* [Saved data entries]:
________________________
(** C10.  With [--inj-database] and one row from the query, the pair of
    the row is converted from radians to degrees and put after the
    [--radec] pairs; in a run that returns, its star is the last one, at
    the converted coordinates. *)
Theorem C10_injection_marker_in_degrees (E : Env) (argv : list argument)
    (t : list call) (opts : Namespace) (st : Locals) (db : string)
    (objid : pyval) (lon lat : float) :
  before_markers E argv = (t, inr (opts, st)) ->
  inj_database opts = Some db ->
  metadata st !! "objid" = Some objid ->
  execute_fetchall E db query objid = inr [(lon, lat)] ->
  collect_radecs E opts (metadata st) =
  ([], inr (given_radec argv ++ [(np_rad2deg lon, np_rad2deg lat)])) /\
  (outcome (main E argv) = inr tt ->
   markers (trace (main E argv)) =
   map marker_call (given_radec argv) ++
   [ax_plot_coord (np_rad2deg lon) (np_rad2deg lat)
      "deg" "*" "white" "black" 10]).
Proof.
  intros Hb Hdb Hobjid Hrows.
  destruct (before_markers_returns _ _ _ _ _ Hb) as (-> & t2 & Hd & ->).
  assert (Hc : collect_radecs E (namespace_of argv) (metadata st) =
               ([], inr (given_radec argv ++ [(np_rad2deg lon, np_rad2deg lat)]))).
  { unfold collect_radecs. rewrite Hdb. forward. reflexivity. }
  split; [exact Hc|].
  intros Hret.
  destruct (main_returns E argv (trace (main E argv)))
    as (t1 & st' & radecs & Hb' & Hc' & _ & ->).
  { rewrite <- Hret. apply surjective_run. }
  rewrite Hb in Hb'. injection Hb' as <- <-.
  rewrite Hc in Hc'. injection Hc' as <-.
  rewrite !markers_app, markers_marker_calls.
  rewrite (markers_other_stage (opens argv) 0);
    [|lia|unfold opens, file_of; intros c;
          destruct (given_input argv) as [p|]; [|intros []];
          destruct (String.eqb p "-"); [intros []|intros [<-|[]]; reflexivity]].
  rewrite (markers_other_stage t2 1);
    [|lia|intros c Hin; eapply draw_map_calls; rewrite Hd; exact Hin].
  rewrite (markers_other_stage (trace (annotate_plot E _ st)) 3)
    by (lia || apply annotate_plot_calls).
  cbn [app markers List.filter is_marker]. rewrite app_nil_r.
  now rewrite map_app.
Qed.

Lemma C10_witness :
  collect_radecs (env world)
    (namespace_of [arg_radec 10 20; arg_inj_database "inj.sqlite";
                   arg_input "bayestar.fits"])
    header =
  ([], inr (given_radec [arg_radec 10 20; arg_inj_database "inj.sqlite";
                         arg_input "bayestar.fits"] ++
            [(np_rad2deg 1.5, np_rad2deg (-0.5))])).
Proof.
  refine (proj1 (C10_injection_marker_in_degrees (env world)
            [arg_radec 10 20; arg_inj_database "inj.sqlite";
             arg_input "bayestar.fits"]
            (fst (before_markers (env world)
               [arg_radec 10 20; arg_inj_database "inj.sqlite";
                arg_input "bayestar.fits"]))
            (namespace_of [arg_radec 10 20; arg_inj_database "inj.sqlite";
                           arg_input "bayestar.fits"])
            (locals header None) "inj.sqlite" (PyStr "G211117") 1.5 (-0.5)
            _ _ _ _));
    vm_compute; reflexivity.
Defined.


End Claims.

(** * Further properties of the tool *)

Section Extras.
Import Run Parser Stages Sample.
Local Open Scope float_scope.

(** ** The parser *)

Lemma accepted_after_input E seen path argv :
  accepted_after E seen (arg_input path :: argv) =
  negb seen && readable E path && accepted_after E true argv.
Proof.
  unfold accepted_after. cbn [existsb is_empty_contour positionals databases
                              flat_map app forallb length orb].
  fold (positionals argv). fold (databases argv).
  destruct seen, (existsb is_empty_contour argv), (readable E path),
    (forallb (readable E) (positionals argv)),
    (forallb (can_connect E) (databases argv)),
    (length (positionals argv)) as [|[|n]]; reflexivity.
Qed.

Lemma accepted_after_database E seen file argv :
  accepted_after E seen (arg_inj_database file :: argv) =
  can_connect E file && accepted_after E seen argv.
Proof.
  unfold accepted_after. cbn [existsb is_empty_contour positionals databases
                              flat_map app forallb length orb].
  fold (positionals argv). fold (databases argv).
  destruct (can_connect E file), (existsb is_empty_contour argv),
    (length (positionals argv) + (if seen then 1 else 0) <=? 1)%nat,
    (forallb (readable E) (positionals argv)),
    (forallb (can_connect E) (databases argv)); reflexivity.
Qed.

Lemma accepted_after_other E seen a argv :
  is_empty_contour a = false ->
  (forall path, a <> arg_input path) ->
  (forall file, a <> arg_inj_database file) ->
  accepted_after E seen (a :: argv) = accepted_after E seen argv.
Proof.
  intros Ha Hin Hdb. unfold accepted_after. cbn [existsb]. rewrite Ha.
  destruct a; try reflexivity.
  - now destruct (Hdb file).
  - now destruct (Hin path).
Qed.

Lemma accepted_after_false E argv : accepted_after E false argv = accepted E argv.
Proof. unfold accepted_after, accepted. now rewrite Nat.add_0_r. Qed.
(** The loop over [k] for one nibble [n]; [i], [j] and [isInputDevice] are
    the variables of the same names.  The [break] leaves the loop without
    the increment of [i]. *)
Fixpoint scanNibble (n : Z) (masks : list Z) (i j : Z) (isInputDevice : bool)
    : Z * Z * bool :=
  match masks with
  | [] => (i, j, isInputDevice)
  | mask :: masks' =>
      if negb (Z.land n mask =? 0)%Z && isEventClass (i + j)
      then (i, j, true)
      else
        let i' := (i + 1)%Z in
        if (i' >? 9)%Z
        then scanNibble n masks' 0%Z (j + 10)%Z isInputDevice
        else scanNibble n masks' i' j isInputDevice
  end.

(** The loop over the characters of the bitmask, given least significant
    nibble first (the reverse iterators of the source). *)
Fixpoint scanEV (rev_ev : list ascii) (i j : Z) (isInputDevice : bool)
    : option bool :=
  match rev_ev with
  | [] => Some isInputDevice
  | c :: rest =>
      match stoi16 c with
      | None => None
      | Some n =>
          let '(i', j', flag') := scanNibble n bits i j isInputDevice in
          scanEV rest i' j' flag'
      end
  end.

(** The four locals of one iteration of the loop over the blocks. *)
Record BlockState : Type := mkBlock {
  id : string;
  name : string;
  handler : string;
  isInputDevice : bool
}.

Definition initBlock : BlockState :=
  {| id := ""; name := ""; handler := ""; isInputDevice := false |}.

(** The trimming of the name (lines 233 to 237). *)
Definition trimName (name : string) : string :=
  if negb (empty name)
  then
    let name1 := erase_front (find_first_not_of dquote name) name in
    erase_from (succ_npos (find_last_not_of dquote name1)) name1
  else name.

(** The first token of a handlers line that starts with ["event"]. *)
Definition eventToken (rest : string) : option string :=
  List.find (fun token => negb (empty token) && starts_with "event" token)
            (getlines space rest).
________________________
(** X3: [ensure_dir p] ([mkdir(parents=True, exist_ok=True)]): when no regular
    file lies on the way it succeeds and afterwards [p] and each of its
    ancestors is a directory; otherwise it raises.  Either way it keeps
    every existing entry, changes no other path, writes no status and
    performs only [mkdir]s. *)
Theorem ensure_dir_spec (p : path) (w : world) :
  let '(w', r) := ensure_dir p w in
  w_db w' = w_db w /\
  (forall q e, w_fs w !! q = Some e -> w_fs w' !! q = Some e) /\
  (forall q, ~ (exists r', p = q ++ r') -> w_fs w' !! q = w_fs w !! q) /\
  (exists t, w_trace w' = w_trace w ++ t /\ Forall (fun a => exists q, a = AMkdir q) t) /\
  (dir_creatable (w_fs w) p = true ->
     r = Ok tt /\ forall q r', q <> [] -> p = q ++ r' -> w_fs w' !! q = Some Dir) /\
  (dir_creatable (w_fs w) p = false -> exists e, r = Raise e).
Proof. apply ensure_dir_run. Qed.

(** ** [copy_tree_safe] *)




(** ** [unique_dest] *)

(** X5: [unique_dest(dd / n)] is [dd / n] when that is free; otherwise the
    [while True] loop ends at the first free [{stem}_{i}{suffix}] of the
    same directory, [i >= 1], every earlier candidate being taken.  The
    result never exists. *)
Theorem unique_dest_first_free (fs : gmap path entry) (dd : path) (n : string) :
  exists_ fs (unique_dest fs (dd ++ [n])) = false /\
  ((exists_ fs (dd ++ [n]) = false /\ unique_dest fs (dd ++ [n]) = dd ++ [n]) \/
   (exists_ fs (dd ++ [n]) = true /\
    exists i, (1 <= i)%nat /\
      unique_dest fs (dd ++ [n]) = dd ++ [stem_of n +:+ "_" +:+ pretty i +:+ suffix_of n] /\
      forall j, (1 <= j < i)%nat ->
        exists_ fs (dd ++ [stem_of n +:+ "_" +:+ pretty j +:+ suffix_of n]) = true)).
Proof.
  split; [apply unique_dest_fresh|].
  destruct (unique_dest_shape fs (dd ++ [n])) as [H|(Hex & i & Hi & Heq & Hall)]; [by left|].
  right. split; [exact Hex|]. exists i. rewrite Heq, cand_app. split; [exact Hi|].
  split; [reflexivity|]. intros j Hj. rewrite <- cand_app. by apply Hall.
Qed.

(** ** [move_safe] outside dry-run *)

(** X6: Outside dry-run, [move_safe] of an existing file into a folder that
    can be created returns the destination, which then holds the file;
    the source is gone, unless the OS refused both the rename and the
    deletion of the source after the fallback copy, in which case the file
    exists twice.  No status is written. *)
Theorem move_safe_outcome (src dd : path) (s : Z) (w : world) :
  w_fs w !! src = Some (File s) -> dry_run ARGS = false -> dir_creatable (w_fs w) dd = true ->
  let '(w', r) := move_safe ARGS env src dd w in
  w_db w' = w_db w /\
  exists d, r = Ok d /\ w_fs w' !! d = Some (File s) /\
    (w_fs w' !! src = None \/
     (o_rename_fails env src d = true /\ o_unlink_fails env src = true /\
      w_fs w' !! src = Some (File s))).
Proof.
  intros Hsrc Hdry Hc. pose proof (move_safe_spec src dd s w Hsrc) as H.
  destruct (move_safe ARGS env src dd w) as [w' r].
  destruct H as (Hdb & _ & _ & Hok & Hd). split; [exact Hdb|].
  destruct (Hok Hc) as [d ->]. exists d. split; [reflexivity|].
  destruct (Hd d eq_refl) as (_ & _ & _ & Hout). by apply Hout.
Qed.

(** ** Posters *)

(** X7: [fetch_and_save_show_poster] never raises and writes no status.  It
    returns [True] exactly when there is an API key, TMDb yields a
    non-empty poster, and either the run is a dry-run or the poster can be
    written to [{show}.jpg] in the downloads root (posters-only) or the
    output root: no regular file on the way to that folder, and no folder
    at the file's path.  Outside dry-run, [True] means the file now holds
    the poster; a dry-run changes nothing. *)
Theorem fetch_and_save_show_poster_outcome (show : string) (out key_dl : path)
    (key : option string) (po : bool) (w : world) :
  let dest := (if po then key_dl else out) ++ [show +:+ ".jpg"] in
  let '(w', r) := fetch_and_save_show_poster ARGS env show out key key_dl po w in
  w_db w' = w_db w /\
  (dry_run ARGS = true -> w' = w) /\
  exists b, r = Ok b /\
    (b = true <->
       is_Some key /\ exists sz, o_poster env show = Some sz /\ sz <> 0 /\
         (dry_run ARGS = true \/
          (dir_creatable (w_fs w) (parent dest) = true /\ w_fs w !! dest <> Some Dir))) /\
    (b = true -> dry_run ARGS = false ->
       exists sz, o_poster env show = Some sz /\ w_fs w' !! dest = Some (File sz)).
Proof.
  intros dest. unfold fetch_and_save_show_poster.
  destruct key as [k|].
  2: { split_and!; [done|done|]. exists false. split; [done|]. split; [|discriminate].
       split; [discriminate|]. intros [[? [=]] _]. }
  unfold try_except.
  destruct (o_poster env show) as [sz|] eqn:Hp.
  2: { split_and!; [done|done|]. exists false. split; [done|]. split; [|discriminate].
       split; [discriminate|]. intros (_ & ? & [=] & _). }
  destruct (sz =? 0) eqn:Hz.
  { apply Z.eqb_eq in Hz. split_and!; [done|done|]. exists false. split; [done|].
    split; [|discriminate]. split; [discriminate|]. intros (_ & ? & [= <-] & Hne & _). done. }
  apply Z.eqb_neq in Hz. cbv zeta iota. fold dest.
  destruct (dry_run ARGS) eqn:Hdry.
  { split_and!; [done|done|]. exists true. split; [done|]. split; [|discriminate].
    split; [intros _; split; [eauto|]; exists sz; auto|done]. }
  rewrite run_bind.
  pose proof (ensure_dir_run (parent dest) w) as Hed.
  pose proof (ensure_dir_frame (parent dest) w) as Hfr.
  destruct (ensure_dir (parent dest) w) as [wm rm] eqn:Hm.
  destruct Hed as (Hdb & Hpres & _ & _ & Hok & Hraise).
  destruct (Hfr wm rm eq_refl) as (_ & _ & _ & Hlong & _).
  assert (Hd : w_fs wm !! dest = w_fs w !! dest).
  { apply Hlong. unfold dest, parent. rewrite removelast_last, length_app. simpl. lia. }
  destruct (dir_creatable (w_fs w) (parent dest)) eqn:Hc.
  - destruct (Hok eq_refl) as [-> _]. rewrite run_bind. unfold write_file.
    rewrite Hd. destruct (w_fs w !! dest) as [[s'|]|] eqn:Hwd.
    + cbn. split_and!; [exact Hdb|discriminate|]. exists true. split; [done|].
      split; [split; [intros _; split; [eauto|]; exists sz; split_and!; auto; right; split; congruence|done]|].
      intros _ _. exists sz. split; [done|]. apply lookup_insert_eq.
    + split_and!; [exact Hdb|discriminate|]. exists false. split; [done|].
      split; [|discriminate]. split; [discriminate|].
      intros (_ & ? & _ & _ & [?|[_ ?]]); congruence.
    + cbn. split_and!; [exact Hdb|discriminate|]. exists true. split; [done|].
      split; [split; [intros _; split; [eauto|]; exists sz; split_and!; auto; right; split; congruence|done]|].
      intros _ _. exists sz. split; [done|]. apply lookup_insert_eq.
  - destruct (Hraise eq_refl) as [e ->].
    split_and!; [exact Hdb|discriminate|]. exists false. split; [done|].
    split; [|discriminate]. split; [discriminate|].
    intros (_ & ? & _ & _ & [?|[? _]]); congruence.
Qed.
________________________
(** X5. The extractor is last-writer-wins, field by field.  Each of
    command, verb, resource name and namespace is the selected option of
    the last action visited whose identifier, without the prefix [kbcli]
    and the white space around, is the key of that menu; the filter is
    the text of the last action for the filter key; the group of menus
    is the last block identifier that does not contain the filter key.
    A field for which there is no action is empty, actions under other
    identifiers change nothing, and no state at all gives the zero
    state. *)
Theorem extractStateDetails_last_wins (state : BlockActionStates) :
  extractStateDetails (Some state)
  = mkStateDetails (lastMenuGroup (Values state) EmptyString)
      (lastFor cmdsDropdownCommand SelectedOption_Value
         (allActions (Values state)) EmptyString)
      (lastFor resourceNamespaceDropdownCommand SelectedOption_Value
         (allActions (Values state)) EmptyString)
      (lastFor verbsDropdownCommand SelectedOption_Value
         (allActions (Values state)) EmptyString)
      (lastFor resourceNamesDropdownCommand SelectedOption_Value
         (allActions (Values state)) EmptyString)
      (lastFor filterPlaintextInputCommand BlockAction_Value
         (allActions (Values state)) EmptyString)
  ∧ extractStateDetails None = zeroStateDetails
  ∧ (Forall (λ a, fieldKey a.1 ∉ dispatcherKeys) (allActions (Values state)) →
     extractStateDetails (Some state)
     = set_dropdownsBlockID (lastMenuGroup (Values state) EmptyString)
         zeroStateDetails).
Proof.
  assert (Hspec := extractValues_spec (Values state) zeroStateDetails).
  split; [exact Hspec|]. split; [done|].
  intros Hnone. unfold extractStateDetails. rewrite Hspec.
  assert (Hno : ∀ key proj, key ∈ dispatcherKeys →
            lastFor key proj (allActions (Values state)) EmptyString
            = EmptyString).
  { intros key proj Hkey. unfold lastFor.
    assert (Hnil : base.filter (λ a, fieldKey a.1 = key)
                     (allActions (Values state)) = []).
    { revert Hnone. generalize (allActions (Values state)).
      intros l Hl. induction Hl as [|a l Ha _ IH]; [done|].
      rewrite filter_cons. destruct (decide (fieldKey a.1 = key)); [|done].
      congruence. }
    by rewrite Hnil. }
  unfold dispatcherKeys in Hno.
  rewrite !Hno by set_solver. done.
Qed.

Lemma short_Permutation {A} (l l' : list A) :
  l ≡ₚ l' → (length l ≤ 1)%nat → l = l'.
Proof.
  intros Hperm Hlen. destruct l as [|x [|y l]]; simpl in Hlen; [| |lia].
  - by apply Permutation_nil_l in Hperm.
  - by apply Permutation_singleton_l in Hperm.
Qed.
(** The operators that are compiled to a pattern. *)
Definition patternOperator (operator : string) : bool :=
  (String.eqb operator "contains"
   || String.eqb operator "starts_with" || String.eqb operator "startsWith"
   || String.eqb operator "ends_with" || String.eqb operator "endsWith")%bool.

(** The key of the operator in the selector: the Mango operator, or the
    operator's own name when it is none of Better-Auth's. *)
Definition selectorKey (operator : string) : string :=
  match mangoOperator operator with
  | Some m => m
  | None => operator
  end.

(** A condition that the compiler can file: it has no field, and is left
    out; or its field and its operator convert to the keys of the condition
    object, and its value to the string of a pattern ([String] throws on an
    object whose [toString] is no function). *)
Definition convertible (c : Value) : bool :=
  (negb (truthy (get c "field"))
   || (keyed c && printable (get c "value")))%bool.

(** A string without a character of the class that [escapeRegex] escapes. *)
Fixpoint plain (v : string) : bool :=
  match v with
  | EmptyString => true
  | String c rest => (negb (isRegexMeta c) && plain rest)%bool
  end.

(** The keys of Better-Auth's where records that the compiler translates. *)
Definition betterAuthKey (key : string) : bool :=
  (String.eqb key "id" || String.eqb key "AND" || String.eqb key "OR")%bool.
________________________
* [Problem]: Looking at the data above, return every line from the one with "nibble first (the" down to the one with "(getlines space rest).", exactly and inclusively.

* [Problem solution]:
    nibble first (the reverse iterators of the source). *)
Fixpoint scanEV (rev_ev : list ascii) (i j : Z) (isInputDevice : bool)
    : option bool :=
  match rev_ev with
  | [] => Some isInputDevice
  | c :: rest =>
      match stoi16 c with
      | None => None
      | Some n =>
          let '(i', j', flag') := scanNibble n bits i j isInputDevice in
          scanEV rest i' j' flag'
      end
  end.

(** The four locals of one iteration of the loop over the blocks. *)
Record BlockState : Type := mkBlock {
  id : string;
  name : string;
  handler : string;
  isInputDevice : bool
}.

Definition initBlock : BlockState :=
  {| id := ""; name := ""; handler := ""; isInputDevice := false |}.

(** The trimming of the name (lines 233 to 237). *)
Definition trimName (name : string) : string :=
  if negb (empty name)
  then
    let name1 := erase_front (find_first_not_of dquote name) name in
    erase_from (succ_npos (find_last_not_of dquote name1)) name1
  else name.

(** The first token of a handlers line that starts with ["event"]. *)
Definition eventToken (rest : string) : option string :=
  List.find (fun token => negb (empty token) && starts_with "event" token)
            (getlines space rest).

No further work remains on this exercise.